Капралов поцокал языком.

— Очень даже верю, — сказал он. — История действительно скверная. Но ведь было расследование?

— Ну, какое расследование, Лука Романович, бог с вами! Это же не рассказ про Шерлока Холмса. Вы что, не знаете нашей милиции? Ничего ведь не пропало. Если не считать, конечно, никому не нужной матрешки. Разве будут они что-то делать? Ну да, опросили сотрудников, возбудили для приличия дело по статье «Жестокое обращение с животными». Сначала, правда, хотели по статье «Вандализм», но потом сказали, что произошло это не в музее, а в служебном кабинете, значит, не вандализм. Будто кабинет не музей! И жестокое обращение! Кто не знает, может подумать, что мы Маруську не кормили и она с голодухи прибила себя к полу… Видите ли, само проникновение такое странное, что им никто не хочет заниматься.

— Но кто-то из сотрудников мог действительно желать зла директрисе…

— Да что вы! Серьезно? Это что же надо сделать, чтоб такое заслужить? Сами подумайте! Нет, Лука Романович, это были чужие. Нас милиция сразу спросила, мог ли кто-то хотеть ее запугать. Но какой в этом смысл? Она не принимает решений ни по зданию, ни по финансированию, это все в ведении города. Мы музей, который ничего не закупает. Получаем копейки от того, что дают на реализацию мастерские, немного от посетителей и занятий с детьми, но основные расходы и зарплату все равно платит город.

— Но зачем же было мучить несчастную кошку?

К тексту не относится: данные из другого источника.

(** * InvoiceIQ: the invoice dashboard's frontend handlers and SQL schema

    A shallow embedding of
    - [apps/frontend/app/invoices/[id]/page.tsx]  (module [InvoiceReview]),
    - [apps/frontend/app/page.tsx]                (module [Home]),
    - [apps/frontend/app/analytics/page.tsx]      (module [Analytics]),
    - [db/schema.sql] and the seed script         (module [Schema]),
    with the pieces of the JavaScript run time the handlers call
    (module [JS]). *)

From Stdlib Require Import ZArith List String Ascii Bool Lia.
From Stdlib Require Import Floats.
From stdpp Require Import base option list strings gmap.

Local Open Scope string_scope.
Local Open Scope Z_scope.

(** ** JavaScript numbers, truthiness and [parseFloat] *)

Module JS.

(** A JavaScript [number] is an IEEE 754 binary64 value: the kernel's
    primitive [float], with its one NaN and its two zeros. *)
Definition number : Type := float.

(** [ToBoolean] on a number: [+0], [-0] and [NaN] are falsy. *)
Definition truthy (x : number) : bool :=
  negb (PrimFloat.is_nan x || PrimFloat.is_zero x).

(** [a || b] on numbers. *)
Definition or_else (a b : number) : number :=
  if truthy a then a else b.

(** [a || b] on strings: only the empty string is falsy. *)
Definition str_or_else (a b : string) : string :=
  match a with EmptyString => b | _ => a end.

(** [a || b] where [a] may be [undefined] or [null]. *)
Definition opt_str_or_else (a : option string) (b : string) : string :=
  match a with Some s => str_or_else s b | None => b end.

(** *** [parseFloat] (ECMA-262, 19.2.4)

    Strings are kept as UTF-8 bytes; the white space that [TrimString]
    strips is matched on its encoding. *)

Definition byte_is (n : nat) (c : ascii) : bool := Nat.eqb (nat_of_ascii c) n.

(** TAB, LF, VT, FF, CR and SP. *)
Definition is_ascii_space (c : ascii) : bool :=
  let n := nat_of_ascii c in
  (Nat.leb 9 n && Nat.leb n 13) || Nat.eqb n 32.

(** The two-byte white space: U+00A0. *)
Definition is_space2 (c1 c2 : ascii) : bool :=
  byte_is 194 c1 && byte_is 160 c2.

(** The three-byte white space: U+1680, U+2000..U+200A, U+2028, U+2029,
    U+202F, U+205F, U+3000 and U+FEFF. *)
Definition is_space3 (c1 c2 c3 : ascii) : bool :=
  let n3 := nat_of_ascii c3 in
  (byte_is 225 c1 && byte_is 154 c2 && byte_is 128 c3)
  || (byte_is 226 c1 && byte_is 128 c2
      && ((Nat.leb 128 n3 && Nat.leb n3 138) || Nat.eqb n3 168
          || Nat.eqb n3 169 || Nat.eqb n3 175))
  || (byte_is 226 c1 && byte_is 129 c2 && byte_is 159 c3)
  || (byte_is 227 c1 && byte_is 128 c2 && byte_is 128 c3)
  || (byte_is 239 c1 && byte_is 187 c2 && byte_is 191 c3).

(** [TrimString(s, start)]. *)
Fixpoint trim_start (s : string) : string :=
  match s with
  | EmptyString => s
  | String c1 r1 =>
      if is_ascii_space c1 then trim_start r1
      else match r1 with
           | EmptyString => s
           | String c2 r2 =>
               if is_space2 c1 c2 then trim_start r2
               else match r2 with
                    | EmptyString => s
                    | String c3 r3 =>
                        if is_space3 c1 c2 c3 then trim_start r3 else s
                    end
           end
  end.

Definition digit_value (c : ascii) : option Z :=
  let n := nat_of_ascii c in
  if Nat.leb 48 n && Nat.leb n 57 then Some (Z.of_nat n - 48) else None.

(** The longest run of [DecimalDigits] at the head of [s]: how many
    digits, their value read in base ten from accumulator [acc], and
    what follows them. *)
Fixpoint take_digits (s : string) (count : nat) (acc : Z) : nat * Z * string :=
  match s with
  | EmptyString => (count, acc, s)
  | String c r =>
      match digit_value c with
      | Some d => take_digits r (S count) (10 * acc + d)
      | None => (count, acc, s)
      end
  end.

(** [ExponentPart], when one heads [s]: an [e] or [E], an optional
    sign and at least one digit.  Otherwise the exponent is 0 and the
    text is left alone: the parsed prefix ends before it. *)
Definition take_exponent (s : string) : Z :=
  match s with
  | String c r =>
      if byte_is 101 c || byte_is 69 c then
        let '(neg, r') :=
          match r with
          | String sg r0 =>
              if byte_is 45 sg then (true, r0)
              else if byte_is 43 sg then (false, r0)
              else (false, r)
          | EmptyString => (false, r)
          end in
        let '(n, v, _) := take_digits r' 0%nat 0 in
        match n with
        | O => 0
        | S _ => if neg then - v else v
        end
      else 0
  | EmptyString => 0
  end.

(** The binary64 value nearest to [m * 10 ^ e] (ties to even), for
    [0 <= m].  A negative [e] divides: the quotient is taken with more
    than 64 bits and a sticky last bit, which rounds as the exact
    quotient does. *)
Definition round_decimal (m e : Z) : number :=
  if m =? 0 then PrimFloat.zero
  else if 0 <=? e then
    SF2Prim (binary_normalize prec emax (m * 10 ^ e) 0 false)
  else
    let d := 10 ^ (- e) in
    let s := Z.log2 d + 64 in
    let n := Z.shiftl m s in
    let sticky := if n mod d =? 0 then 0 else 1 in
    SF2Prim (binary_normalize prec emax (2 * (n / d) + sticky) (- (s + 1)) false).

(** [StrUnsignedDecimalLiteral]: [Infinity], or digits with an optional
    fraction and exponent; [NaN] when no prefix of [s] is one. *)
Definition parse_unsigned (s : string) : number :=
  if String.prefix "Infinity" s then PrimFloat.infinity
  else
    let '(ni, vi, r) := take_digits s 0%nat 0 in
    let '(nf, v, r') :=
      match r with
      | String c r0 =>
          if byte_is 46 c then take_digits r0 0%nat vi else (0%nat, vi, r)
      | EmptyString => (0%nat, vi, r)
      end in
    match (ni + nf)%nat with
    | O => PrimFloat.nan
    | S _ => round_decimal v (take_exponent r' - Z.of_nat nf)
    end.

Definition parseFloat (input : string) : number :=
  match trim_start input with
  | String c r =>
      if byte_is 45 c then PrimFloat.opp (parse_unsigned r)
      else if byte_is 43 c then parse_unsigned r
      else parse_unsigned (String c r)
  | EmptyString => PrimFloat.nan
  end.

End JS.

(** ** Handlers that await: state setters and [fetch] *)

Module Async.

(** What awaiting a promise yields: the exception it rejects with (its
    [message]) or the value it fulfils with. *)
Inductive settled (A : Type) : Type :=
| Rejected (message : string)
| Fulfilled (value : A).
Arguments Rejected {A} message.
Arguments Fulfilled {A} value.

(** The body of an error response, of which the pages read [detail]. *)
Record ErrorBody : Type := { detail : option string }.

(** What [await fetch(...)] yields, with what [await res.json()] yields
    on the response: [fetch] itself rejects when the network fails. *)
Inductive response (A : Type) : Type :=
| NetworkError (message : string)
| NotOk (json : settled ErrorBody)
| Ok (json : settled A).
Arguments NetworkError {A} message.
Arguments NotOk {A} json.
Arguments Ok {A} json.

(** An asynchronous handler over the setters [U] of a component and the
    requests [Q] it sends: it returns, calls a setter and goes on, or
    awaits the response to a request. *)
Inductive task (U : Type) (Q : Type -> Type) (A : Type) : Type :=
| Return (a : A)
| Call (u : U) (next : task U Q A)
| Fetch {R : Type} (q : Q R) (next : response R -> task U Q A).
Arguments Return {U Q A} a.
Arguments Call {U Q A} u next.
Arguments Fetch {U Q A R} q next.

(** [t; then ...]: one task after another. *)
Fixpoint bind {U Q A B} (t : task U Q A) (k : A -> task U Q B) : task U Q B :=
  match t with
  | Return a => k a
  | Call u next => Call u (bind next k)
  | Fetch q next => Fetch q (fun r => bind (next r) k)
  end.

(** A run of a task: the component starts in state [s], setters are
    applied as they are called, and a server with state [w] answers the
    requests.  The run keeps the requests it sent, oldest first. *)
Record ran (S W : Type) (Q : Type -> Type) (A : Type) : Type := {
  result : A;
  final : S;
  world : W;
  sent : list { R : Type & Q R }
}.
Arguments result {S W Q A} r.
Arguments final {S W Q A} r.
Arguments world {S W Q A} r.
Arguments sent {S W Q A} r.

Definition server (W : Type) (Q : Type -> Type) : Type :=
  W -> forall R : Type, Q R -> response R * W.

Fixpoint run {U Q A S W} (apply : U -> S -> S) (srv : server W Q)
    (t : task U Q A) (s : S) (w : W) : ran S W Q A :=
  match t with
  | Return a => {| result := a; final := s; world := w; sent := [] |}
  | Call u next => run apply srv next (apply u s) w
  | Fetch q next =>
      let '(r, w') := srv w _ q in
      let after := run apply srv (next r) s w' in
      {| result := result after; final := final after; world := world after;
         sent := existT _ q :: sent after |}
  end.

End Async.

(** ** The invoice review page: [app/invoices/[id]/page.tsx] *)

Module InvoiceReview.
Import JS Async.

Record InvoiceItem : Type := {
  sku : option string;          (* sku?: string | null *)
  description : option string;  (* description?: string | null *)
  qty : number;
  unit_price : number;
  tax_rate : number;
  line_total : number
}.

(** [InvoiceDetail["status"]], the union of two string literals. *)
Inductive Status : Type := PENDING | APPROVED.

Record InvoiceDetail : Type := {
  id : number;
  supplier_name : option string;
  supplier_gstin : option string;
  invoice_no : string;
  invoice_date : option string;
  subtotal : number;
  tax : number;
  total : number;
  status : Status;
  items : list InvoiceItem
}.

(** [keyof InvoiceDetail] and [keyof InvoiceItem]. *)
Inductive InvoiceDetail_key : Type :=
| Key_id | Key_supplier_name | Key_supplier_gstin | Key_invoice_no
| Key_invoice_date | Key_subtotal | Key_tax | Key_total | Key_status
| Key_items.

Inductive InvoiceItem_key : Type :=
| Item_sku | Item_description | Item_qty | Item_unit_price | Item_tax_rate
| Item_line_total.

(** What a handler of the page does with the [invoice] hook: it calls
    [setInvoice] once or returns without a call.  [Untyped] stands for a
    call whose argument is no [InvoiceDetail] (a number stored under a
    key of another type, an array written past its end): TypeScript lets
    the call through, the page itself never makes one. *)
Inductive outcome : Type :=
| SetInvoice (next : InvoiceDetail)
| Unchanged
| Untyped.

Definition status_text (s : Status) : string :=
  match s with PENDING => "PENDING" | APPROVED => "APPROVED" end.

Definition status_of_text (s : string) : option Status :=
  if String.eqb s "PENDING" then Some PENDING
  else if String.eqb s "APPROVED" then Some APPROVED
  else None.

(** [{ ...invoice, [field]: value }] for a string [value]. *)
Definition spread_string (invoice : InvoiceDetail) (field : InvoiceDetail_key)
    (value : string) : option InvoiceDetail :=
  let 'Build_InvoiceDetail i sn sg no dt sub tx tot st its := invoice in
  match field with
  | Key_supplier_name => Some (Build_InvoiceDetail i (Some value) sg no dt sub tx tot st its)
  | Key_supplier_gstin => Some (Build_InvoiceDetail i sn (Some value) no dt sub tx tot st its)
  | Key_invoice_no => Some (Build_InvoiceDetail i sn sg value dt sub tx tot st its)
  | Key_invoice_date => Some (Build_InvoiceDetail i sn sg no (Some value) sub tx tot st its)
  | Key_status =>
      match status_of_text value with
      | Some st' => Some (Build_InvoiceDetail i sn sg no dt sub tx tot st' its)
      | None => None
      end
  | Key_id | Key_subtotal | Key_tax | Key_total | Key_items => None
  end.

— Вот именно! В том-то и дело! Если нужна матрешка, берите! Но причем здесь Маруська? Наверно, какие-то сатанисты, бог их знает. Или сумасшедшие. А матрешка просто подвернулась под руку.

10

Трехэтажное горчичного цвета здание с середины прошлого века стояло в глубине большого парка, почти леса. В погожий летний день оно напоминало шале посреди виноградников, даже мраморная крошка осыпалась с его ступеней с чувством собственного достоинства. Казалось, еще чуть-чуть, и жирный плющ поползет по шершавой стене на крышу, разламывая черепицу. Однако такие дни были здесь в меньшинстве, плющ благоразумно ползал по стенам градусов на десять-пятнадцать южнее, и в остальное время в сером московском свете этот корпус психиатрического отделения с романтической точки зрения походил на дом Ашеров, а с более привычной наблюдателю бытовой — на барак.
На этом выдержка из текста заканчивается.